**Exercise:** In the records below, find the line with "(sliceTo k s')" and the line with "match v with". Print both exactly, along with every line between them, and no other line.

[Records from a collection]
(** * DeFi position explorer: intent parsing, query compilation, report formatting

    A shallow embedding of the request pipeline of the repository
    ([lib/agent.ts], [lib/allium.ts], [lib/formatters.ts] and the [POST]
    handler of the chat route) together with the properties its
    specification states about it.

    Conventions of the embedding.
    - A JavaScript string is a [string] of 8-bit characters: ASCII text
      character by character, text outside ASCII by its UTF-8 bytes.  Every
      literal the program matches against (the trigger words, the base58
      class, the digits, ["-"], ["T"]) is ASCII, and an index or a length of
      the model is the JavaScript one on ASCII text.
    - [toLowerCase] maps the letters A to Z to a to z and leaves every other
      character as it is: this is the JavaScript method on text of ASCII
      characters.  JavaScript lower-cases the letters outside ASCII as well.
      No character outside ASCII lower-cases into a text that completes a
      trigger word, so the tests of the fallback parser see the same as in
      JavaScript; what is stated about the lower-cased protocol of a query is
      stated for a protocol of ASCII characters.
    - A JavaScript [number] is an IEEE 754 binary64 value, [PrimFloat.float].
    - [undefined] for an optional field is [None].
    - An exception is an explicit [Throw] outcome. *)

From Stdlib Require Import ZArith NArith Bool Arith Lia List String Ascii.
From Stdlib Require Import Floats.PrimFloat Floats.FloatOps Floats.SpecFloat.
From Stdlib Require Import Floats.FloatAxioms.
From Stdlib Require Import Numbers.DecimalString Permutation Sorted.
Import ListNotations.

Open Scope list_scope.
Open Scope string_scope.

(** ** JavaScript string primitives *)

Definition inRange (lo hi c : ascii) : bool :=
  (N_of_ascii lo <=? N_of_ascii c)%N && (N_of_ascii c <=? N_of_ascii hi)%N.

Definition lowerChar (c : ascii) : ascii :=
  if inRange "A" "Z" c then ascii_of_N (N_of_ascii c + 32) else c.

(** [String.prototype.toLowerCase] on text of ASCII characters: the letters A
    to Z become a to z, every other character is kept. *)
Fixpoint toLowerCase (s : string) : string :=
  match s with
  | EmptyString => EmptyString
  | String c s' => String (lowerChar c) (toLowerCase s')
  end.

(** [String.prototype.startsWith]. *)
Fixpoint startsWith (s t : string) {struct t} : bool :=
  match t, s with
  | EmptyString, _ => true
  | String b t', String a s' => Ascii.eqb a b && startsWith s' t'
  | String _ _, EmptyString => false
  end.

(** [String.prototype.includes]: [t] occurs somewhere in [s]. *)
Fixpoint includes (s t : string) : bool :=
  startsWith s t ||
  match s with
  | EmptyString => false
  | String _ s' => includes s' t
  end.

(** [s.slice(0, n)]. *)
Fixpoint sliceTo (n : nat) (s : string) : string :=
  match n, s with
  | S k, String c s' => String c (sliceTo k s')
  | _, _ => EmptyString
  end.

(** [s.slice(n)] for [n >= 0]. *)
Fixpoint sliceFrom (n : nat) (s : string) : string :=
  match n, s with
  | S k, String _ s' => sliceFrom k s'
  | _, _ => s
  end.

(** [s.slice(-n)]: the last [n] characters, the whole string when it is
    shorter. *)
Definition sliceLast (n : nat) (s : string) : string :=
  sliceFrom (String.length s - n) s.

(** [s.split(sep)[0]] for a one-character separator: the part of [s] before
    the first occurrence of [sep], all of [s] when there is none. *)
Fixpoint splitHead (sep : ascii) (s : string) : string :=
  match s with
  | EmptyString => EmptyString
  | String c s' => if Ascii.eqb c sep then EmptyString else String c (splitHead sep s')
  end.

(** [parts.join(sep)]. *)
Definition join (sep : string) (parts : list string) : string :=
  String.concat sep parts.

(** JavaScript truthiness of an optional string: [undefined] and [""] are
    falsy. *)
Definition truthy (v : option string) : bool :=
  match v with
  | Some s => negb (s =? "")
  | None => false
  end.

(** ** The two regular expressions of the fallback parser *)

(** The character class [[1-9A-HJ-NP-Za-km-z]]. *)
Definition isBase58 (c : ascii) : bool :=
  inRange "1" "9" c || inRange "A" "H" c || inRange "J" "N" c ||
  inRange "P" "Z" c || inRange "a" "k" c || inRange "m" "z" c.

(** The class [\d] (without the [u] flag: the ten ASCII digits). *)
Definition isDigit (c : ascii) : bool := inRange "0" "9" c.

(** The longest prefix of [s] made of at most [limit] characters of the
    class [p]: what a greedy [[p]{0,limit}] consumes at the start of [s]. *)
Fixpoint classRun (p : ascii -> bool) (limit : nat) (s : string) : string :=
  match limit, s with
  | S k, String c s' => if p c then String c (classRun p k s') else EmptyString
  | _, _ => EmptyString
  end.

(** [msg.match(/[1-9A-HJ-NP-Za-km-z]{32,44}/)]: the leftmost position where
    at least 32 characters of the class follow each other, and there the
    greedy match of up to 44 of them.  [None] is the [null] result. *)
Fixpoint matchAddress (s : string) : option string :=
  let run := classRun isBase58 44 s in
  if (32 <=? String.length run)%nat then Some run
  else match s with
       | EmptyString => None
       | String _ s' => matchAddress s'
       end.

(** The pattern [\d{4}-\d{2}-\d{2}] anchored at the start of [s]; the result
    is the matched text. *)
Definition matchDateAt (s : string) : option string :=
  match s with
  | String y1 (String y2 (String y3 (String y4 (String h1
      (String m1 (String m2 (String h2 (String d1 (String d2 _))))))))) =>
      if isDigit y1 && isDigit y2 && isDigit y3 && isDigit y4 &&
         Ascii.eqb h1 "-" && isDigit m1 && isDigit m2 &&
         Ascii.eqb h2 "-" && isDigit d1 && isDigit d2
      then Some (sliceTo 10 s)
      else None
  | _ => None
  end.

(** The scan of a global ([/g]) match: [skip] characters are still covered
    by the previous match and cannot start a new one. *)
Fixpoint scanDates (skip : nat) (s : string) : list string :=
  match s with
  | EmptyString => []
  | String _ s' =>
      match skip with
      | S k => scanDates k s'
      | O =>
          match matchDateAt s with
          | Some d => d :: scanDates 9 s'
          | None => scanDates 0 s'
          end
      end
  end.

(** [msg.match(/\d{4}-\d{2}-\d{2}/g) || []]. *)
Definition matchAllDates (s : string) : list string := scanDates 0 s.

(** ** [ParsedQuery] and the regex-based fallback parser (lib/agent.ts) *)

Module ParsedQuery.

Record t : Type := mk {
  type : string;
  address : option string;
  date : option string;
  start_date : option string;
  end_date : option string;
  date1 : option string;
  date2 : option string;
  protocol : option string;
  message : option string
}.

(** The object literal [{ type }] with every other field left out. *)
Definition only (ty : string) : t :=
  mk ty None None None None None None None None.

End ParsedQuery.

Definition helpTrigger (lower : string) : bool :=
  includes lower "help" || includes lower "what can you" ||
  (lower =? "hi") || (lower =? "hello").

Definition comparisonTrigger (lower : string) : bool :=
  includes lower "compare" || includes lower "vs" || includes lower "versus".

Definition rangeTrigger (lower : string) : bool :=
  includes lower "from" || includes lower "history" ||
  includes lower "range" || includes lower "between".

Definition regexParse (msg : string) : ParsedQuery.t :=
  let lower := toLowerCase msg in
  let address := matchAddress msg in
  let dateMatches := matchAllDates msg in
  if helpTrigger lower then ParsedQuery.only "help"
  else if negb (truthy address) then
    ParsedQuery.mk "error" None None None None None None None
      (Some "I need a Solana wallet address. Try: 'Show me positions for `<wallet_address>` on 2025-12-31'")
  else if comparisonTrigger lower && (2 <=? List.length dateMatches)%nat then
    ParsedQuery.mk "comparison" address None None None
      (nth_error dateMatches 0) (nth_error dateMatches 1) None None
  else if rangeTrigger lower && (2 <=? List.length dateMatches)%nat then
    ParsedQuery.mk "range" address None
      (nth_error dateMatches 0) (nth_error dateMatches 1) None None None None
  else if (1 <=? List.length dateMatches)%nat then
    ParsedQuery.mk "snapshot" address (nth_error dateMatches 0)
      None None None None None None
  else
    ParsedQuery.mk "error" None None None None None None None
      (Some "I found a wallet address but need a date. Try: 'Show me positions for `<wallet>` on 2025-12-31'").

**Answer to this task:**
  | S k, String c s' => String c (sliceTo k s')
  | _, _ => EmptyString
  end.

(** [s.slice(n)] for [n >= 0]. *)
Fixpoint sliceFrom (n : nat) (s : string) : string :=
  match n, s with
  | S k, String _ s' => sliceFrom k s'
  | _, _ => s
  end.

(** [s.slice(-n)]: the last [n] characters, the whole string when it is
    shorter. *)
Definition sliceLast (n : nat) (s : string) : string :=
  sliceFrom (String.length s - n) s.

(** [s.split(sep)[0]] for a one-character separator: the part of [s] before
    the first occurrence of [sep], all of [s] when there is none. *)
Fixpoint splitHead (sep : ascii) (s : string) : string :=
  match s with
  | EmptyString => EmptyString
  | String c s' => if Ascii.eqb c sep then EmptyString else String c (splitHead sep s')
  end.

(** [parts.join(sep)]. *)
Definition join (sep : string) (parts : list string) : string :=
  String.concat sep parts.

(** JavaScript truthiness of an optional string: [undefined] and [""] are
    falsy. *)
Definition truthy (v : option string) : bool :=
  match v with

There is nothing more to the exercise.